The amounts available are greater than those of the Bounce Back plan and the lenders take 20% of the risk.

Industry body UK Finance reported on Thursday that more than £ 5.5bn had been paid out to small and medium-sized businesses under CBILS – an increase of £ 1.4bn from the previous week.

Bank assistance was one of many issues to emerge ahead of Barclays’ AGM, which included a commitment to help tackle climate change.

Activists targeted Barclays headquarters and sprayed
Activists targeted Barclays headquarters and sprayed “fake oil” ahead of the AGM. Photo: Extinction Rebellion

Hours earlier, the facade of Barclays’ Canary Wharf headquarters in London was targeted by the Extinction Rebellion group, which sprayed what they called ‘fake oil’ on the windows.
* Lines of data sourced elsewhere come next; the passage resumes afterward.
Lemma get_red_team_score_ReadOnly (include : bool) : ReadOnly (get_red_team_score include).
Proof.
  unfold get_red_team_score. apply RO_bind.
  - destruct include; [| apply RO_ret].
    apply RO_bind; [apply blue_team_ReadOnly | intro bt].
    apply RO_bind; [apply receiver_ReadOnly | intro t]. apply opponent_hands_ReadOnly.
  - intro cs. apply RO_bind; [apply red_team_ReadOnly | intro rt].
    apply RO_bind; [apply RO_attr | intro b]. apply _get_team_score_ReadOnly.
Qed.

Lemma get_blue_team_score_ReadOnly (include : bool) : ReadOnly (get_blue_team_score include).
Proof.
  unfold get_blue_team_score. apply RO_bind.
  - destruct include; [| apply RO_ret].
    apply RO_bind; [apply red_team_ReadOnly | intro rt].
    apply RO_bind; [apply receiver_ReadOnly | intro t]. apply opponent_hands_ReadOnly.
  - intro cs. apply RO_bind; [apply blue_team_ReadOnly | intro bt].
    apply RO_bind; [apply RO_attr | intro b]. apply _get_team_score_ReadOnly.
Qed.

Lemma get_state_ReadOnly : ReadOnly get_state.
Proof.
  unfold get_state.
  do 4 (apply RO_bind; [apply RO_gets | intro]).
  apply RO_bind; [apply get_red_team_score_ReadOnly | intro].
  apply RO_bind; [apply get_blue_team_score_ReadOnly | intro].
  apply RO_ret.
Qed.

Lemma current_player_ReadOnly : ReadOnly current_player.
Proof.
  unfold current_player.
  do 2 (apply RO_bind; [apply RO_gets | intro]). apply subscript_ReadOnly.
Qed.

(** A player that is asked works on the board, the players and the teams;
    the indices, the history and the flags of the game are out of its
    reach. *)
Lemma call_player_frame (p : Player) (st : GameState) (verbose : bool)
    (g g1 : Game) (r : option Action) :
  call_player p st verbose g = (Returned r, g1) ->
  (exists b1, board g1 = Some b1)
  /\ current_player_index g1 = current_player_index g
  /\ current_team_index g1 = current_team_index g
  /\ keep_history g1 = keep_history g
  /\ history g1 = history g
  /\ initialized g1 = initialized g.
Proof.
  unfold call_player.
  destruct (board g) as [b |]; [| discriminate].
  destruct (players g) as [ps |]; [| discriminate].
  destruct (teams g) as [ts |]; [| discriminate].
  destruct (Player_play_single_step p st verbose (mkTable b ps ts)) as [o t].
  intro H. inversion H; subst. simpl.
  split; [eexists; reflexivity |]. repeat split; reflexivity.
Qed.

Lemma ask_current_player_frame (verbose : bool) (g g1 : Game) (r : option Action) :
  ask_current_player verbose g = (Returned r, g1) ->
  (exists b1, board g1 = Some b1)
  /\ current_player_index g1 = current_player_index g
  /\ current_team_index g1 = current_team_index g
  /\ keep_history g1 = keep_history g
  /\ history g1 = history g
  /\ initialized g1 = initialized g.
Proof.
  unfold ask_current_player, bind.
  rewrite (ReadOnly_run current_player g current_player_ReadOnly).
  destruct (fst (current_player g)) as [p | e]; [| discriminate].
  rewrite (ReadOnly_run get_state g get_state_ReadOnly).
  destruct (fst (get_state g)) as [st | e]; [| discriminate].
  apply call_player_frame.
Qed.

Lemma _next_player_turn_run (g : Game) (i j : Z) (b : Board) :
  current_player_index g = Some i ->
  current_team_index g = Some j ->
  board g = Some b ->
  _next_player_turn g =
  (Returned tt,
   set_game_board (Some (set_phase b DRAW_PHASE))
     (set_current_team_index (Some ((j + 1) mod NUM_TEAMS))
        (set_current_player_index (Some ((i + 1) mod NUM_PLAYERS)) g))).
Proof.
  intros Hi Hj Hb. destruct g as [ps ts cpi cti bd kh hist init].
  simpl in Hi, Hj, Hb. subst cpi cti bd. reflexivity.
Qed.
(** * excelToBrd: a shallow embedding of the Excel/CSV to BRD converter

    Source: [examples/LanguagePoliteness/brds/excelToBrd.py], class
    [BRDGenerator].  The development follows the Python file method by
    method.

    - Python [str] values are Rocq strings whose characters are code points
      below 256; [int] values are [Z]; [str(int)] is stdpp's [pretty].
    - A [dict] is an insertion-ordered association list ([PyDict]).
    - An [xml.etree.ElementTree.Element] is a tree [Element].
    - A pandas [DataFrame] read with [dtype=str] is a list of labelled rows
      whose cells are [Some s] or [None] (NaN).
    - The object state ([self.node_counter], [self.edge_counter]), the
      console, the files written and the positions in the external random
      sources are threaded through a state-and-exception monad [M].
    - The external collaborators ([uuid.uuid4], [jieba.cut],
      [random.shuffle], [DataFrame.sample]) are section variables. *)

From Stdlib Require Import ZArith Lia Ascii.
From stdpp Require Import base list strings pretty.

Open Scope Z_scope.

(** ** Python string primitives *)

Module Py.

(** [str.isspace] on one character, for code points below 256. *)
Definition is_space (c : ascii) : bool :=
  let n := nat_of_ascii c in
  ((9 <=? n) && (n <=? 13) || (28 <=? n) && (n <=? 32)
   || (n =? 133) || (n =? 160))%nat.

Fixpoint lstrip (s : string) : string :=
  match s with
  | EmptyString => EmptyString
  | String c s' => if is_space c then lstrip s' else s
  end.

Fixpoint rstrip (s : string) : string :=
  match s with
  | EmptyString => EmptyString
  | String c s' =>
      match rstrip s' with
      | EmptyString => if is_space c then EmptyString else String c EmptyString
      | r => String c r
      end
  end.

(** [s.strip()] *)
Definition strip (s : string) : string := rstrip (lstrip s).

(** Truth value of a string: non-empty. *)
Definition truthy (s : string) : bool :=
  match s with EmptyString => false | String _ _ => true end.

(** [s.startswith(p)] *)
Fixpoint startswith (p s : string) : bool :=
  match p, s with
  | EmptyString, _ => true
  | String a p', String b s' => Ascii.eqb a b && startswith p' s'
  | String _ _, EmptyString => false
  end.

(** [s.endswith(p)] *)
Fixpoint endswith (p s : string) : bool :=
  String.eqb s p ||
  match s with
  | EmptyString => false
  | String _ s' => endswith p s'
  end.

(** [s[a:-b]] for literal [a >= 0] and [b > 0]. *)
Definition slice (a b : nat) (s : string) : string :=
  String.substring a (String.length s - a - b) s.

(** [s.replace(c, d)] for one-character [c] and [d]. *)
Fixpoint replace (c d : ascii) (s : string) : string :=
  match s with
  | EmptyString => EmptyString
  | String x s' => String (if Ascii.eqb x c then d else x) (replace c d s')
  end.

(** [s.split()]: the maximal runs of non-space characters.  [cur] is the
    run being read, reversed. *)
Fixpoint split_go (cur : list ascii) (s : string) : list string :=
  let flush := match cur with
               | [] => []
               | _ => [String.string_of_list_ascii (rev cur)]
               end in
  match s with
  | EmptyString => flush
  | String c s' =>
      if is_space c then flush ++ split_go [] s' else split_go (c :: cur) s'
  end.

Definition split (s : string) : list string := split_go [] s.

(** [s.lower()], for code points below 256: the letters A to Z and the
    capital letters of Latin-1 (192 to 222 but the sign 215). *)
Fixpoint lower (s : string) : string :=
  match s with
  | EmptyString => EmptyString
  | String c s' =>
      let n := nat_of_ascii c in
      String (if (65 <=? n) && (n <=? 90)
                 || (192 <=? n) && (n <=? 222) && negb (n =? 215)
              then ascii_of_nat (n + 32) else c)%nat
             (lower s')
  end.

(** [str(n)] for an [int]. *)
Definition str (n : Z) : string := pretty n.

(** [range(a, b)] *)
Definition range (a b : Z) : list Z :=
  (λ k : nat, a + Z.of_nat k) <$> seq 0 (Z.to_nat (b - a)).

(** [enumerate(l, start)] *)
Definition enumerate {A} (start : nat) (l : list A) : list (nat * A) :=
  zip (seq start (length l)) l.

(** The double-quote character, for f-strings that contain one. *)
Definition dquote : string := String (ascii_of_nat 34) EmptyString.

End Py.

(** ** Python dictionaries with string keys

    Insertion-ordered: assigning to an existing key keeps its position. *)

Module PyDict.

Definition dict : Type := list (string * string).

Definition empty : dict := [].

(** [d.get(k)] as an option; [k in d] is [contains]. *)
Fixpoint get (d : dict) (k : string) : option string :=
  match d with
  | [] => None
  | (k', v) :: d' => if String.eqb k' k then Some v else get d' k
  end.

Definition contains (d : dict) (k : string) : bool :=
  match get d k with Some _ => true | None => false end.

(** [d[k] = v] *)
Fixpoint set (d : dict) (k v : string) : dict :=
  match d with
  | [] => [(k, v)]
  | (k', v') :: d' =>
      if String.eqb k' k then (k', v) :: d' else (k', v') :: set d' k v
  end.

Definition keys (d : dict) : list string := d.*1.

Definition items (d : dict) : list (string * string) := d.

(** [len(d)] *)
Definition len (d : dict) : nat := length d.

End PyDict.

Abbreviation dict := PyDict.dict.

(** ** ElementTree elements *)

#[warnings="-register-all"]
Inductive Element : Type :=
  Elem (tag : string) (attrib : list (string * string))
       (text : option string) (children : list Element).

Module ET.

Definition tag (e : Element) : string := let 'Elem t _ _ _ := e in t.
Definition attrib (e : Element) := let 'Elem _ a _ _ := e in a.
Definition text (e : Element) : option string := let 'Elem _ _ t _ := e in t.
Definition children (e : Element) : list Element := let 'Elem _ _ _ c := e in c.

(** [e.findall(t)]: the direct children with tag [t], in document order. *)
Definition findall (t : string) (e : Element) : list Element :=
  List.filter (λ c, String.eqb (tag c) t) (children e).

(** [e.find(t)]: the first such child. *)
Definition find (t : string) (e : Element) : option Element :=
  head (findall t e).

(** [e.findtext(p)] along a path of tags. *)
Fixpoint findtext (path : list string) (e : Element) : option string :=
  match path with
  | [] => text e
  | t :: path' => find t e ≫= findtext path'
  end.

(** [e.find(p)] along a path of tags. *)
Fixpoint findpath (path : list string) (e : Element) : option Element :=
  match path with
  | [] => Some e
  | t :: path' => find t e ≫= findpath path'
  end.

(** An element with no attribute and no child, holding a text. *)
Definition leaf (t s : string) : Element := Elem t [] (Some s) [].

(** An element with nothing in it. *)
Definition void (t : string) : Element := Elem t [] None [].

End ET.

(** ** The state of a run

    [node_counter] and [edge_counter] are the two attributes of the
    [BRDGenerator] object.  [uuid_calls] and [shuffle_calls] count the calls
    made so far to [uuid.uuid4] and [random.shuffle]: the k-th call returns
    what the corresponding oracle gives at [k].  [stdout] and [files] record
    what was printed and written, oldest first. *)

Inductive exn : Type := IndexError | KeyError | ValueError.

Inductive Output : Type :=
| Print (line : string)
| PrintList (before : string) (items : list string)
| PrintException (before : string) (e : exn).

(** A file written by the run: [Path(file_dir) / file_name], holding the
    declaration line followed by the pretty-printed [file_root]. *)
Record File : Type := mkFile {
  file_dir : string;
  file_name : string;
  file_declaration : string;
  file_root : Element }.

Record World : Type := mkWorld {
  node_counter : Z;
  edge_counter : Z;
  uuid_calls : nat;
  shuffle_calls : nat;
  stdout : list Output;
  files : list File }.

(** [BRDGenerator.__init__] *)
Definition init : World :=
  {| node_counter := 1; edge_counter := 1; uuid_calls := 0;
     shuffle_calls := 0; stdout := []; files := [] |}.

Inductive result (A : Type) : Type :=
| Ok (a : A)
| Raise (e : exn).
Arguments Ok {A} a.
Arguments Raise {A} e.

Definition M (A : Type) : Type := World → result A * World.

Definition ret {A} (a : A) : M A := λ w, (Ok a, w).

Definition bind {A B} (m : M A) (f : A → M B) : M B :=
  λ w, match m w with
       | (Ok a, w') => f a w'
       | (Raise e, w') => (Raise e, w')
       end.

Definition raise {A} (e : exn) : M A := λ w, (Raise e, w).

#[global] Instance M_ret : MRet M := @ret.
#[global] Instance M_bind : MBind M := λ A B f m, bind m f.

(** [l[i]], raising [IndexError] out of range. *)
Definition index {A} (l : list A) (i : nat) : M A :=
  match l !! i with
  | Some a => ret a
  | None => raise IndexError
  end.

(** A pure computation that may raise, run inside [M]. *)
Definition lift {A} (r : result A) : M A := λ w, (r, w).

(** [for a in l: s = body(a, s)] *)
Fixpoint for_each {A S} (l : list A) (body : A → S → M S) (s : S) : M S :=
  match l with
  | [] => ret s
  | a :: l' => s' ← body a s; for_each l' body s'
  end.

Definition print (line : string) : M unit :=
  λ w, (Ok tt, {| node_counter := node_counter w; edge_counter := edge_counter w;
                  uuid_calls := uuid_calls w; shuffle_calls := shuffle_calls w;
                  stdout := stdout w ++ [Print line]; files := files w |}).

Definition print_list (before : string) (items : list string) : M unit :=
  λ w, (Ok tt, {| node_counter := node_counter w; edge_counter := edge_counter w;
                  uuid_calls := uuid_calls w; shuffle_calls := shuffle_calls w;
                  stdout := stdout w ++ [PrintList before items]; files := files w |}).

Definition print_exception (before : string) (e : exn) : M unit :=
  λ w, (Ok tt, {| node_counter := node_counter w; edge_counter := edge_counter w;
                  uuid_calls := uuid_calls w; shuffle_calls := shuffle_calls w;
                  stdout := stdout w ++ [PrintException before e];
                  files := files w |}).

(** [with open(dir / name, 'w') as f: f.write(declaration + body)] *)
Definition write_file (dir name declaration : string) (root : Element)
    : M unit :=
  λ w, (Ok tt, {| node_counter := node_counter w; edge_counter := edge_counter w;
                  uuid_calls := uuid_calls w; shuffle_calls := shuffle_calls w;
                  stdout := stdout w;
                  files := files w ++ [mkFile dir name declaration root] |}).

Definition get_node_counter : M Z := λ w, (Ok (node_counter w), w).
Definition get_edge_counter : M Z := λ w, (Ok (edge_counter w), w).

Definition set_node_counter (n : Z) : M unit :=
  λ w, (Ok tt, {| node_counter := n; edge_counter := edge_counter w;
                  uuid_calls := uuid_calls w; shuffle_calls := shuffle_calls w;
                  stdout := stdout w; files := files w |}).

Definition set_edge_counter (n : Z) : M unit :=
  λ w, (Ok tt, {| node_counter := node_counter w; edge_counter := n;
                  uuid_calls := uuid_calls w; shuffle_calls := shuffle_calls w;
                  stdout := stdout w; files := files w |}).

(** ** Steps

    A step is the tuple [(field, value, action, actor)] that
    [generate_brd] appends to [steps]. *)

Definition Step : Type := string * string * string * string.

Definition step_field (s : Step) : string := s.1.1.1.
Definition step_value (s : Step) : string := s.1.1.2.
Definition step_action (s : Step) : string := s.1.2.
Definition step_actor (s : Step) : string := s.2.

Definition TUTOR : string := "Tutor (unevaluated)".
Definition STUDENT : string := "Student".

(** The steps computed by [generate_brd] (the part of its body from
    "Collect person-a-word fields in order" to "Done button (always
    last)"); it reads [problem_data] and touches no state. *)
Definition plan_steps (problem_data : dict) : list Step :=
  (* Collect person-a-word fields in order *)
  let person_words :=
    omap (λ i, let field_name := "person-a-word-" +:+ Py.str i in
               value ← PyDict.get problem_data field_name;
               Some (field_name, value))
         (Py.range 2 16) in
  let steps : list Step := [] in
  (* Basic steps *)
  let steps :=
    steps ++
    omap (λ field, value ← PyDict.get problem_data field;
                   Some (field, value, "UpdateTextField", TUTOR))
         ["situation-input"; "relationship-a-input"; "relationship-b-input"] in
  (* Person word steps (excluding person-a-word-1) *)
  let steps :=
    steps ++
    ((λ '(field_name, value), (field_name, value, "UpdateTextField", TUTOR))
       <$> person_words) in
  (* Option word steps *)
  let steps :=
    steps ++
    omap (λ i, let field_name := "option-word-" +:+ Py.str i in
               value ← PyDict.get problem_data field_name;
               Some (field_name, value, "UpdateTextField", TUTOR))
         (Py.range 1 6) in
  (* Final 3 steps (always in this order) *)
  let steps :=
    steps ++
    match PyDict.get problem_data "formal-checkbox" with
    | Some value => [("formal-checkbox", value, "UpdateTextField", STUDENT)]
    | None => []
    end in
  let steps :=
    steps ++
    match PyDict.get problem_data "person-a-word-1" with
    | Some value => [("person-a-word-1", value, "UpdateTextField", STUDENT)]
    | None => []
    end in
  (* Done button (always last) *)
  steps ++ [("done", "-1", "ButtonPressed", STUDENT)].

(** ** The elements built by [BRDGenerator]

    Each [*_element] function is the tree that the corresponding
    [create_*] method has assembled when it returns, as a function of the
    values the method read from its arguments and from [self]. *)

(** [create_matcher] *)
Definition create_matcher (matcher_type value : string) : Element :=
  Elem "matcher" [] None
    [ ET.leaf "matcherType" matcher_type;
      Elem "matcherParameter" [("name", "single")] (Some value) [] ].
(** * shastity: option/configuration framework and file system layer

    A shallow embedding of [shastity/config.py] and
    [shastity/filesystem.py].  Python objects live in explicit stores,
    methods are state-passing functions that either return a value or
    raise, and the module level names each file can see are written out
    so that a reference to an unbound global behaves as it does in
    Python (it raises NameError when it is evaluated). *)

From Stdlib Require Import ZArith String Ascii List Bool Lia HexString
  DecimalString.
From stdpp Require Import base option list gmap strings fin_maps.

Local Open Scope string_scope.
Local Open Scope list_scope.

(** ** Python values, exceptions, and the state-and-exception monad *)
Module python.

Inductive pyval : Type :=
| PyNone
| PyBool (b : bool)
| PyInt (z : Z)
| PyLong (z : Z)
| PyStr (s : string)
| PyUnicode (s : string).

(** The exceptions the two modules can raise.  Messages are kept only
    where a claim talks about them. *)
Inductive exn : Type :=
| RequiredOptionMissingError (option_name : string) (comment : pyval)
| BadOptionValueType
| ConflictingMergeError (arg : string)
| DuplicateOptionError (arg : string)
| StaleTemporaryDirectory (path : string)
| OSError (errno : string)
| NameError (name : string)
| AttributeError (attr : string)
| TypeError (msg : string)
| ValueError
| UnicodeDecodeError
| KeyError (key : string)
| AssertionError
| NotImplementedError
| SystemError (msg : string).

Inductive result (A : Type) : Type :=
| Ok (a : A)
| Raise (e : exn).
Arguments Ok {A} a.
Arguments Raise {A} e.

(** A computation over a store [S]: a raised exception keeps the
    store as it was at the raise, as in Python. *)
Definition Py (S A : Type) : Type := S -> S * result A.

Definition ret {S A} (a : A) : Py S A := fun s => (s, Ok a).
Definition raise {S A} (e : exn) : Py S A := fun s => (s, Raise e).
Definition bind {S A B} (c : Py S A) (k : A -> Py S B) : Py S B :=
  fun s => match c s with
           | (s', Ok a) => k a s'
           | (s', Raise e) => (s', Raise e)
           end.
Definition lift {S A} (r : result A) : Py S A := fun s => (s, r).
Definition read {S} : Py S S := fun s => (s, Ok s).
Definition write {S} (s : S) : Py S unit := fun _ => (s, Ok tt).

(** [for x in l: body] *)
Fixpoint for_each {S A} (l : list A) (body : A -> Py S unit) : Py S unit :=
  match l with
  | [] => ret tt
  | x :: l' => bind (body x) (fun _ => for_each l' body)
  end.

(** [assert b] *)
Definition assert_ {S} (b : bool) : Py S unit :=
  if b then ret tt else raise AssertionError.

(** Names every module sees without importing them. *)
Definition builtins : list string :=
  ["Exception"; "NotImplementedError"; "OSError"; "AttributeError";
   "isinstance"; "unicode"; "str"; "int"; "bool"; "dict"; "len";
   "object"; "open"; "None"; "True"; "False"].

(** Evaluating the global name [x] in a module whose top level binds
    [globals]. *)
Definition load_global (globals : list string) (x : string) : result unit :=
  if bool_decide (x ∈ globals ++ builtins) then Ok tt
  else Raise (NameError x).

(** [raise C(...)] where the class is looked up under the name [x]. *)
Definition raise_global {S A} (globals : list string) (x : string) (e : exn)
  : Py S A :=
  match load_global globals x with
  | Ok _ => raise e
  | Raise ne => raise ne
  end.

(** Reading the attribute [x] of a module whose top level binds
    [globals], as in [module.x]: the built-in names are not attributes
    of the module. *)
Definition module_getattr (globals : list string) (x : string) : result unit :=
  if bool_decide (x ∈ globals) then Ok tt else Raise (AttributeError x).

(** Whether every byte of a byte string is an ASCII character. *)
Definition is_ascii (s : string) : bool :=
  forallb (fun c => (nat_of_ascii c <? 128)%nat) (list_ascii_of_string s).

End python.

Export python.

Declare Scope py_scope.
Delimit Scope py_scope with py.
Notation "'do' x <- c ; k" := (bind c (fun x => k))
  (at level 10, x name, c at level 100, k at level 200) : py_scope.
Notation "c ;; k" := (bind c (fun _ => k))
  (at level 100, k at level 200, right associativity) : py_scope.
Local Open Scope py_scope.

Definition loc : Type := positive.

(** ** shastity/config.py *)
Module config.

(** The names bound at the top level of config.py. *)
Definition globals : list string :=
  ["absolute_import"; "with_statement"; "RequiredOptionMissingError";
   "BadOptionValueType"; "ConflictingMergeError"; "Option";
   "AbstractOption"; "StringOption"; "IntOption"; "Configuration";
   "DefaultConfiguration"].

Inductive option_class : Type :=
| AbstractOption
| StringOption
| IntOption.

Definition class_name (c : option_class) : string :=
  match c with
  | AbstractOption => "AbstractOption"
  | StringOption => "StringOption"
  | IntOption => "IntOption"
  end.

(** The instance attributes of an option.  [opt_value] is [None]
    while the attribute [__value] has not been assigned: the
    constructor assigns [__long_name], [__short_name] and [__set]
    only. *)
Record option_obj : Type := {
  opt_class : option_class;
  opt_long_name : string;
  opt_short_name : pyval;
  opt_set : bool;
  opt_value : option pyval
}.

(** The store: option instances and configuration instances, each
    addressed by reference.  A configuration's [__options] dict maps
    a name to a reference to an option. *)
Record heap : Type := {
  h_options : gmap loc option_obj;
  h_configurations : gmap loc (gmap string loc)
}.

Definition empty_heap : heap :=
  {| h_options := ∅; h_configurations := ∅ |}.

Definition deref_option (self : loc) : Py heap option_obj :=
  fun h => match h_options h !! self with
           | Some o => (h, Ok o)
           | None => (h, Raise (SystemError "dangling option reference"))
           end.

Definition store_option (self : loc) (o : option_obj) : Py heap unit :=
  fun h => ({| h_options := <[self := o]> (h_options h);
               h_configurations := h_configurations h |}, Ok tt).

Definition deref_configuration (self : loc) : Py heap (gmap string loc) :=
  fun h => match h_configurations h !! self with
           | Some d => (h, Ok d)
           | None => (h, Raise (SystemError "dangling configuration reference"))
           end.

Definition store_configuration (self : loc) (d : gmap string loc)
  : Py heap unit :=
  fun h => ({| h_options := h_options h;
               h_configurations := <[self := d]> (h_configurations h) |},
            Ok tt).

(** *** class Option / AbstractOption *)

(** [AbstractOption.__init__(self, long_name, short_name=None)],
    together with the allocation of the instance. *)
Definition AbstractOption__init__ (cls : option_class) (long_name : string)
    (short_name : pyval) : Py heap loc :=
  do h <- read;
  let self := fresh (dom (h_options h)) in
  store_option self {| opt_class := cls; opt_long_name := long_name;
                       opt_short_name := short_name; opt_set := false;
                       opt_value := None |} ;;
  ret self.

(** A call [cls(long_name, *args, **kwargs)] and the way Python 2
    binds it to the signature [(self, long_name, short_name=None)]:
    too many positional arguments are refused first, then the keyword
    arguments are bound in the order in which they are written. *)
Fixpoint bind_keywords (short_name : option pyval)
    (kwargs : list (string * pyval)) : result (option pyval) :=
  match kwargs with
  | [] => Ok short_name
  | (k, v) :: rest =>
      if String.eqb k "short_name" then
        match short_name with
        | Some _ =>
            Raise (TypeError
              "__init__() got multiple values for keyword argument 'short_name'")
        | None => bind_keywords (Some v) rest
        end
      else if String.eqb k "long_name" || String.eqb k "self" then
        Raise (TypeError
          ("__init__() got multiple values for keyword argument '"
             ++ k ++ "'")%string)
      else
        Raise (TypeError
          ("__init__() got an unexpected keyword argument '" ++ k ++ "'")%string)
  end.

Definition new_option (cls : option_class) (long_name : string)
    (args : list pyval) (kwargs : list (string * pyval)) : Py heap loc :=
  match args with
  | _ :: _ :: _ =>
      raise (TypeError
        ("__init__() takes at most 3 arguments ("
           ++ NilZero.string_of_uint
                (Nat.to_uint (2 + length args + length kwargs))
           ++ " given)")%string)
  | _ =>
      match bind_keywords (head args) kwargs with
      | Raise e => raise e
      | Ok short_name =>
          AbstractOption__init__ cls long_name (default PyNone short_name)
      end
  end.

Definition name (self : loc) : Py heap string :=
  do o <- deref_option self; ret (opt_long_name o).

Definition short_name (self : loc) : Py heap pyval :=
  do o <- deref_option self; ret (opt_short_name o).

(** The text Python 2 gives for the bound method object [self.name]
    of an instance of an old-style class. *)
Definition bound_method_text (cls : option_class) (method : string)
    (self : loc) : string :=
  ("<bound method " ++ class_name cls ++ "." ++ method
    ++ " of <shastity.config." ++ class_name cls ++ " instance at "
    ++ HexString.of_pos self ++ ">>")%string.

(** [Option.__str__]: [str(self.name)].  The attribute [name] is the
    method; it is not called. *)
Definition __str__ (self : loc) : Py heap string :=
  do o <- deref_option self; ret (bound_method_text (opt_class o) "name" self).

(** [Option.__unicode__]: [unicode(self.name)]. *)
Definition __unicode__ (self : loc) : Py heap string :=
  do o <- deref_option self; ret (bound_method_text (opt_class o) "name" self).

(** [int(x)] of Python 2 on the values of the model.  A string is
    stripped of surrounding white space and read as an optionally
    signed run of decimal digits; a result outside the machine word
    is a [long] (64-bit [sys.maxint]). *)
Definition is_space (c : ascii) : bool :=
  let n := nat_of_ascii c in
  (n =? 32)%nat || ((9 <=? n)%nat && (n <=? 13)%nat).

Fixpoint lstrip (s : string) : string :=
  match s with
  | String c s' => if is_space c then lstrip s' else s
  | EmptyString => EmptyString
  end.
They said it was to protest the bank’s financial support for energy and utility companies.

President Nigel Higgins said in a statement ahead of the meeting: “The size and scale of our company means we can really help accelerate the transition to a low carbon economy.”

The AGM saw the board win overwhelming support from investors for its pledges to tackle climate change while an alternative climate resolution proposed by the Share Action campaign group was defeated – all still attracting a significant 24% of the vote.

Meanwhile, Mr Higgins has expressed regret over the cancellation of the bank’s dividend at the request of the Bank of England.

He told investors the move had an “immediate and unwanted” impact on shareholders, adding that the bank could have afforded the payment.